Türkiye'de de popüler müziğin ulaştığı noktaya bakıldığında benzer motifleri görmek mümkündür. Düşünmeyen, tüketen, bohem hayatını yücelten, sorumluluktan uzak, sadece ânı yaşayan genç profiline doğru gidildiğini söyleyebiliriz. Bu tür gençler, içinde bulundukları yerlerde asi, kurallara baş kaldıran, otorite ile çatışmalı, sürekli eleştiren bir karaktere bürünmektedir. Aile içi diyalogları, arkadaş münasebetleri bozulmakta ve okul başarıları düşmektedir.
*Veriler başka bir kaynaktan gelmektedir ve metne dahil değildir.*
Definition enrollment_build_server_context : TLSListenerConfiguration → M host ssl_context :=
  build_server_context "enrollment".
Definition operator_build_server_context : TLSListenerConfiguration → M host ssl_context :=
  build_server_context "operator".

(** ** The agent listener *)

(** [path.is_file()], following links. *)
Definition is_file (path : pystr) : M host bool :=
  if bool_decide (0%Z ∈ path) then mret false
  else syscall (λ _ h,
    (h, Ok match resolve 40 (h_files h) path ≫= (λ ino : nat, f_inodes (h_files h) !! ino) with
           | Some i => S_ISREG (st_mode i)
           | None => false
           end)).

(** [path.resolve(strict=True)]: the last path of the chain of links. *)
Fixpoint resolve_path (n : nat) (f : files) (path : pystr) : option pystr :=
  match f_entries f !! path, n with
  | Some (File _), _ => Some path
  | Some (Link target), S n => resolve_path n f target
  | _, _ => None
  end.

Definition path_resolve (path : pystr) : M host pystr :=
  syscall (λ _ h,
    (h, match resolve_path 40 (h_files h) path with Some p => Ok p | None => Raise OSError end)).

(** [_real_file]: the three conditions are evaluated in turn. *)
Definition _real_file (path label : pystr) : M host pystr :=
  let not_real := ValidationError (label ++ py " must be an absolute real file") in
  lift (raise_if (negb (is_absolute path)) not_real);;
  link ← is_symlink path;
  lift (raise_if link not_real);;
  file ← is_file path;
  lift (raise_if (negb file) not_real);;
  path_resolve path.

Definition build_server_ssl_context (configuration : AgentListenerConfiguration) : M host ssl_context :=
  certificate ← _real_file (ac_server_certificate configuration) (py "server certificate");
  private_key ← _real_file (ac_server_private_key configuration) (py "server private key");
  endpoint_ca ← _real_file (ac_endpoint_ca_certificate configuration) (py "endpoint CA certificate");
  let context := SSLContext PROTOCOL_TLS_SERVER in
  let context := set_versions TLSv1_3 TLSv1_3 context in
  let context := set_verify CERT_REQUIRED false context in
  let context := set_tickets true 0 context in
  context ← load_cert_chain certificate private_key context;
  load_verify_locations endpoint_ca context.
End contexts.

(** ** Certificates read from files *)
Class X509Pem `{X509} := {
  load_pem_x509_certificates : list Z → result (list Certificate);
  KeyUsage_key_cert_sign : Certificate → result bool;
  subject_is_issuer : Certificate → bool;
}.

Section certificates.
Context `{X509Pem}.

Definition MAX_TLS_IDENTITY_CERTIFICATE_BYTES : Z := 65536.
Definition MAX_TRUST_ROOT_BYTES : Z := 65536.

Definition is_identity_error (e : exn) : bool := is_ValueError e || bool_decide (e = UnsupportedAlgorithm).

Definition load_tls_identity_public_key (path label : pystr) : M host (list Z) :=
  encoded ← _read_regular_file path label MAX_TLS_IDENTITY_CERTIFICATE_BYTES false;
  lift (except_as is_identity_error (ValidationError (label ++ py " is invalid"))
    (certificates ← load_pem_x509_certificates encoded;
     match certificates with
     | [] => Raise ValueError
     | certificate :: _ =>
       key ← certificate_public_key certificate;
       Ok (subject_public_key_info key)
     end)).

Definition load_endpoint_issuer_trust_root (path : pystr) : M host Certificate :=
  encoded ← _read_regular_file path (py "endpoint issuer trust root") MAX_TRUST_ROOT_BYTES false;
  lift (
    certificates ← except_as is_ValueError (verr "endpoint issuer trust root is invalid")
      (load_pem_x509_certificates encoded);
    match certificates with
    | [certificate] =>
      ca ← except_as (λ e, bool_decide (e = ExtensionNotFound))
        (verr "endpoint issuer trust root is not a CA") (BasicConstraints_ca certificate);
      raise_if (negb ca) (verr "endpoint issuer trust root is not a CA");;
      key_cert_sign ← except_as (λ e, bool_decide (e = ExtensionNotFound))
        (verr "endpoint issuer trust root cannot sign certificates") (KeyUsage_key_cert_sign certificate);
      raise_if (negb key_cert_sign || negb (subject_is_issuer certificate))
        (verr "endpoint issuer trust root cannot sign certificates");;
      Ok certificate
    | _ => Raise (verr "exactly one endpoint issuer trust root is required")
    end).
End certificates.

(** ** Where the key material comes from *)
Lemma checked_file_later n h h1 start path maximum_bytes private ino i :
  later n h h1 → checked_file h1 start path maximum_bytes private ino i →
  checked_file h (n + start) path maximum_bytes private ino i.
Proof.
  intros Hl [H1 H2 H3 H4 H5 H6]. pose proof (lt_platform _ _ _ Hl) as Hp.
  assert (Hfl : follow_limit h1 = follow_limit h) by (unfold follow_limit; by rw Hp).
  rw (files_at_add _ _ _ _ Hl) in H1 H2. rw (files_at_add _ _ _ _ Hl) in H3. rw Hp in H2 H6. rw Hfl in H1.
  rw !Nat.add_succ_r in H1 H2 H3. by split.
Qed.

(** [bytes] were read from a file after it passed the checks: later contents of the very
inode that was checked, and the checked contents if nobody rewrote it. *)
Definition loaded_from (h : host) (path : pystr) (maximum_bytes : Z) (private : bool) (bytes : list Z) : Prop :=
  ∃ start ino i t j, checked_file h start path maximum_bytes private ino i ∧ start + 2 ≤ t ∧
    f_inodes (files_at h t) !! ino = Some j ∧ bytes = i_content j ∧ (stable h ino → j = i).

Lemma loaded_from_intro h start path maximum_bytes private ino i t j :
  checked_file h start path maximum_bytes private ino i → start + 2 ≤ t →
  f_inodes (files_at h t) !! ino = Some j → loaded_from h path maximum_bytes private (i_content j).
Proof.
  intros Hc Ht Hj. exists start, ino, i, t, j. split_and!; [done..|]. intros Hs.
  pose proof (cf_inode _ _ _ _ _ _ _ Hc) as Hi. rw stable_files // in Hi. rw stable_files // in Hj. congruence.
Qed.
(** ** The service *)

(** [EnrollmentService.__init__]: a service has trust roots. *)
Definition EnrollmentService_init (issuer_trust_roots : list Certificate) : result (list Certificate) :=
  raise_if (bool_decide (length issuer_trust_roots = 0))
    (verr "endpoint issuer trust roots are required");;
  Ok issuer_trust_roots.

Definition size_ok (encoded : list Z) : bool :=
  ((1 <=? Z.of_nat (length encoded)) && (Z.of_nat (length encoded) <=? MAX_CERTIFICATE_BYTES))%Z.

Definition _validate_issued_credential (roots : list Certificate)
    (issued : IssuedEndpointCredential) (endpoint_id : uuid) (public_key_fingerprint : pystr)
    (now : datetime) : result (Certificate * list Certificate) :=
  raise_if (negb (size_ok (ic_leaf_certificate_der issued)))
    (verr "issued endpoint certificate size is invalid");;
  raise_if (MAX_INTERMEDIATE_CERTIFICATES <?
              Z.of_nat (length (ic_intermediate_certificates_der issued)))%Z
    (verr "issued endpoint chain is too long");;
  '(leaf, intermediates) ← except_as is_ValueError (verr "issued endpoint certificate is invalid")
    (leaf ← load_der_x509_certificate (ic_leaf_certificate_der issued);
     intermediates ← map_result load_der_x509_certificate
       (filter (λ e, size_ok e = true) (ic_intermediate_certificates_der issued));
     Ok (leaf, intermediates));
  raise_if (negb (bool_decide
      (length intermediates = length (ic_intermediate_certificates_der issued))))
    (verr "issued endpoint certificate size is invalid");;
  except_as (λ e, bool_decide (e = VerificationError))
    (verr "issued endpoint certificate chain is invalid")
    (client_verify roots now leaf intermediates);;
  peer ← validate_endpoint_certificate leaf;
  raise_if (negb (bool_decide (vc_endpoint_id peer = endpoint_id))
            || negb (bool_decide (vc_public_key_fingerprint peer = public_key_fingerprint)))
    (verr "issued endpoint certificate binding is invalid");;
  raise_if (negb (dt_leb (not_valid_before_utc leaf) now && dt_ltb now (not_valid_after_utc leaf)))
    (verr "issued endpoint certificate is not currently valid");;
  Ok (leaf, intermediates).

(** [except (PsycopgError, TimeoutError)] and
[except (PsycopgError, TimeoutError, ValidationError)]. *)
Definition is_store_error (e : exn) : bool := is_PsycopgError e || bool_decide (e = TimeoutError).

Definition unavailable (msg : string) : exn := ServiceUnavailableError (py msg).

(** What [enroll] does with the outside world: the issuer and the clock. *)
Record surroundings := mkSurroundings {
  sr_roots : list Certificate;
  sr_issue : EndpointIssuanceRequest → datetime → result IssuedEndpointCredential;
  sr_clock : datetime;
}.

Definition enroll (env : surroundings) (token : pystr) (csr_der : list Z) (now : datetime)
    : M W EnrollmentResult :=
  lift (require_aware now (py "now"));;
  server_time ← lift (astimezone_utc now);
  '(canonical_csr, fingerprint) ← lift (_validate_csr csr_der);
  '(endpoint, identity) ← except_asM is_store_error (unavailable "enrollment store is unavailable")
    (st_begin_endpoint_enrollment token fingerprint server_time enrollment_actor);
  issued ← lift (sr_issue env
    (mkIssuanceRequest (ei_identity_id identity) (ep_endpoint_id endpoint) fingerprint canonical_csr)
    server_time);
  lift (require_aware (sr_clock env) (py "verification time"));;
  verification_time ← lift (astimezone_utc (sr_clock env));
  '(leaf, intermediates) ← lift (except_as is_ValidationError
      (unavailable "issuer returned an invalid endpoint credential")
      (_validate_issued_credential (sr_roots env) issued (ep_endpoint_id endpoint) fingerprint
         verification_time));
  except_asM (λ e, is_store_error e || is_ValidationError e)
    (unavailable "enrollment store is unavailable")
    (st_record_issued_endpoint_identity (ei_identity_id identity)
      (hex_str (serial_number leaf)) (issuer_rfc4514_string leaf) (not_valid_before_utc leaf)
      (not_valid_after_utc leaf) verification_time enrollment_actor);;
  mret (mkEnrollmentResult (ep_endpoint_id endpoint) (ei_identity_id identity)
    (certificate_public_bytes leaf) (certificate_public_bytes <$> intermediates)).
(* ===== verification/Candidate.v ===== *)
(** * The release-candidate verifier ([agent/packaging/release/verify-candidate.py])

[CandidateRejected] is the script's [VerificationError]. The candidate directory and its
files do not change while the script runs; Cosign, dpkg-deb and the SPDX validator are
programs outside the repository, given by what they answer ([tools]). Where a message of
the script quotes the interpreter's own text, only its beginning is kept. *)
From stdpp Require Import prelude strings gmap sorting pretty ssreflect.
From Stdlib Require Import QArith.
From S2P Require Import Prelude Uuid Sha256 Json Text JsonLoads JsonProofs Domain Codec AgentApi Http Net UrlText Configuration PyFloat Certificates Enrollment.

Set Warnings "-clear-no-such-hyp".
Local Close Scope Q_scope.

(** ** The environment *)
Inductive dentry := Regular (content : list Z) | OtherEntry.

Record candidate := mkCandidate {
  cd_is_dir : bool;
  cd_entries : list (pystr * dentry);
}.

(** [subprocess.run(..., check=True, capture_output=True, text=True)]: it returns, or raises
[OSError], [CalledProcessError], or [UnicodeDecodeError] for output that is not text. *)
Inductive completed := Completed (stdout : pystr) | NotExecuted | Failed (stderr : pystr) | Undecodable.

Record tools := mkTools {
  (** [cosign verify-blob --key ... --bundle ... manifest] *)
  tl_cosign : list Z → list Z → list Z → completed;
  (** [dpkg-deb --field package field] *)
  tl_dpkg : list Z → pystr → completed;
  (** [node validator schema sbom] *)
  tl_spdx : list Z → completed;
  (** the schema and the validator are regular files *)
  tl_schema : bool;
  tl_validator : bool;
}.

Record expectations := mkExpectations {
  ex_commit : pystr;
  ex_version : pystr;
  ex_package_sha256 : pystr;
  ex_source_date_epoch : Z;
  ex_public_key_sha256 : pystr;
  ex_invocation_id : pystr;
}.

(** ** Values of JSON documents *)
Definition require (condition : bool) (message : string) : result unit :=
  raise_if (negb condition) (CandidateRejected (py message)).
Definition require_of (condition : bool) (label : pystr) (message : string) : result unit :=
  raise_if (negb condition) (CandidateRejected (label ++ py message)).

(** [fields.get(key)]. *)
Definition jget (key : string) (fields : list (pystr * json)) : json :=
  match dict_get (py key) fields with Ok v => v | Raise _ => JNull end.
Velhasıl popüler müziğin önü alınamayacağına göre, alternatif bir mûsikî kültürünün geliştirilmesine veya mevcut müziğimizin sevdirilmesine ihtiyaç vardır. Fıtratın boşluk kabul etmeyeceğinden hareketle, muhtevasıyla ve formatıyla bizim diyebileceğimiz müziğimizi oluşturmamız ve gençlerimiz arasında yaygınlaştırmamız gerekir. Ayrıca müziğin nefsî ve vicdan mekanizmasıyla ilgili yönlerinin de olduğu unutulmamalıdır. Dinlenilen parça, nefsî tatmine yönelik ve dinin ruhuna ters ise, bunun insanın mâneviyatına zarar vereceği unutulmamalıdır. Dinlenmek, rahatlamak maksadıyla müzikte de seçici davranıp, zararlı alışkanlıkları işlemeyen, insanın ruh dünyasını dinlendiren ve yücelten müzik türlerini ve parçalarını seçmek gerekir. Dinlediğimiz müzik türünün dinimize, kültü-rümüze, mâneviyatımıza, aile yapımıza, kişiliğimize uygun olup olmadığını öncelikli olarak kontrol etmeliyiz. Elbette bu kadar zengin kaynakları olan Anadolu kültürü, kendi mûsikîsini ortaya çıkarma ve bağrında yetişen nesline sevdirme kudretine sahiptir.